Signature Detail
Short Name |
DB:ORACLE:TNS:SERVICE-NAME-OF |
|---|---|
Severity |
High |
Recommended |
No |
Recommended Action |
Drop |
Category |
DB |
Keywords |
Oracle TNSListener SERVICE_NAME Parameter Buffer Overflow |
Release Date |
2011/12/01 |
Update Number |
2040 |
Supported Platforms |
idp-4.0+, isg-3.1.134269+, j-series-9.5+, mx-9.4+, srx-9.2+, srx-branch-9.4+, vsrx-12.1+ |
DB: Oracle TNSListener SERVICE_NAME Parameter Buffer Overflow
This signature detects attempts to exploit a known vulnerability in the Oracle database TNS Listener. A successful attack can lead to remote arbitrary code execution.
Extended Description
TNSListener is a component of the Oracle database, distributed by Oracle Corporation. A buffer overflow has been reported in the Oracle TNSListener. This buffer overflow may allow a user to remotely execute code on a vulnerable system.
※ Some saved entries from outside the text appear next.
Lemma bulk_approve_from_run env ids :
  forall acc st,
    exists st',
      bulk_approve_from env acc ids st
      = (Ok {| ba_approved :=
                 ba_approved acc
                 + List.length
                     (filter (fun id => present (reply_at st id)) ids);
               ba_failed :=
                 ba_failed acc
                 + List.length
                     (filter (fun id => negb (present (reply_at st id)))
                             ids) |},
         st')
      /\ trace st' = trace st
      /\ forall id',
           reply_at st' id'
           = option_map
               (fun x => if existsb (Nat.eqb id') ids
                         then set_approved
                                (utcnow env (List.length (trace st)))
                                "bulk_manual" x
                         else x)
               (reply_at st id').
Proof.
  induction ids as [| id ids IH]; intros acc st.
  - exists st. simpl. rewrite !Nat.add_0_r. destruct acc. simpl.
    repeat split. intro id'. destruct (reply_at st id'); reflexivity.
  - destruct (approve_reply_effect env id "bulk_manual" st)
      as (Ht & Hb & Hr).
    destruct (approve_reply env id "bulk_manual" st) as [res st1] eqn:E.
    cbn [fst snd] in Ht, Hb, Hr. subst res.
    assert (Hp : forall x, present (reply_at st1 x) = present (reply_at st x)).
    { intro x. rewrite Hr. destruct (reply_at st x); reflexivity. }
    cbn [bulk_approve_from]. rewrite (bind_run _ _ _ _ _ E).
    match goal with
    | |- context [bulk_approve_from env ?a ids st1] =>
        destruct (IH a st1) as (st' & Hrun & Ht' & Hr')
    end.
    exists st'. rewrite Hrun. split; [| split].
    + rewrite (filter_ext _ (fun id => present (reply_at st id)) Hp).
      rewrite (filter_ext (fun id => negb (present (reply_at st1 id)))
                 (fun id => negb (present (reply_at st id))))
        by (intro x; rewrite Hp; reflexivity).
      cbn [filter].
      destruct (present (reply_at st id)); simpl;
        f_equal; f_equal; f_equal; lia.
    + congruence.
    + intro id'. rewrite Hr', Hr, Ht. cbn [existsb].
      rewrite (Nat.eqb_sym id' id).
      destruct (reply_at st id') as [x |]; [| reflexivity].
      cbn [option_map].
      destruct (Nat.eqb id id'), (existsb (Nat.eqb id') ids); reflexivity.
Qed.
This is the result of an error in logging an oversized SERVICE_NAME received as part of a TNS packet. Reportedly, this issue only exists on versions of Oracle 9.0.x for Microsoft Windows and VM. This issue was formerly discussed in BID 4955.
Affected Products
- Oracle Oracle9i Standard Edition 9.0.0
- Oracle Oracle9i Standard Edition 9.0.1
- Oracle Oracle9i Standard Edition 9.0.2
References
- BugTraq: 4845
- CVE: CVE-2002-0965